The Institute for Supply Management’s manufacturing index, released Wednesday, fell to 53.8 from 56.0 in June.Readingsover 50 indicate rising activity at factories, but the trend is decidedly slowing. The numbers also showed that inventories were swelling, suggesting that demand was slowing.
But as the USeconomy continues to slow, strong demand from overseas might be able to pick up some of the slack. According to the Wall Street journal, “a research note from economic research firm Global Insight said today’s ISM survey ‘shows clearly that much of the momentum is coming from overseas, as the export orders index improved slightly while overall order growth slowed down.’ Goldman Sachs economists concurred saying ‘exports were one of the few components that increased, reflecting continued strong global demand.’ Earlier this week in their surprisingly upbeat quarterly reports, both Ford and GM told stories that also suggested strength in overseas markets. Ford reported that second-quarter operations outside North Americaearned $764 million before non-operating items, more than balancing out the $279 million loss from its North American business. Meanwhile, GM substantially slimmed its North American losses during the second quarter, but it was growth in Asia and Latin America and Europethat helped the company produce its $891 million profit.” Among 375 members of the S&P 500 that have reported second quarter results, profits have risen an average of 10.8%, according to Bloomberg. That’s more than twice the average of analysts’ forecasts on July 13th.
So, if the US economy is slowing, but not too fast, the nagging question remains as to whether the global economy can continue to expand despite slowing demand from theUS. The world’s central banks will play a key role in the outcome. Yesterday they announced no increase in rates, but today Trichet said that “strong vigilance” is needed to guard against price pressures, a phrase policy makers have used a month before each of the ECB’s eight rate increases since late 2005. Going too far will certainly bring the expansion to a halt.
We think that caution is clearly in order. We are not suggesting that trouble lies ahead, but that the potential is rising. An important seasonal risk is the approaching hurricane season. Gulf storms have the potential to disrupt a large portion of US supplies of both crude and gasoline. With crude oil setting new highs, we could finally see economic damage from higher energy prices; an effect that has so far been benign. And, if the world’s central banks go too far in their zeal to contain the ‘threat’ of inflation they could slow growth sufficiently to stall the global economy.

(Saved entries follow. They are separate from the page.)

Lemma qpe_circuit_well_formed_witness :
  exists circ phase psi,
    Circuits.qpe_circuit Z.add (fun z => z) Z.opp Z.mul
      (fun n => Matrix n (fun i j => Z.of_nat (i + j)))
      (fun a => a) (fun a => entry a 0 0)
      (fun a _ => a) (fun a => (entry a 0 1, entry a 1 0)) 7 2
    = Ok (circ, phase, psi)
    /\ num_qubits_of circ = 7 + 2
    /\ List.length (data circ) = 2 * 7 + 1
    /\ Forall (well_formed (7 + 2)) (data circ).
Proof.
  apply (@qpe_circuit_well_formed Z Z.add (fun z => z) Z.opp Z.mul
           (fun n => Matrix n (fun i j => Z.of_nat (i + j)))
           (fun a => a) (fun a => entry a 0 0) (fun a _ => a) Z Z
           (fun a => (entry a 0 1, entry a 1 0)) 7 2).
  - lia.
  - reflexivity.
  - reflexivity.
Defined.

End CircuitsExtra.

We continue to hold stable and conservative indices in our models with cash balances ranging between 13% and 25%. Following last week’s decline, the S&P 500 was valued at 15.4 times estimated profit, the lowest since January 1991 when compared with actual earnings, according to Bloomberg data. While we may be in for some uncertainty and increased volatility, reasonable valuations should support markets and mitigate the amplitude of the swings.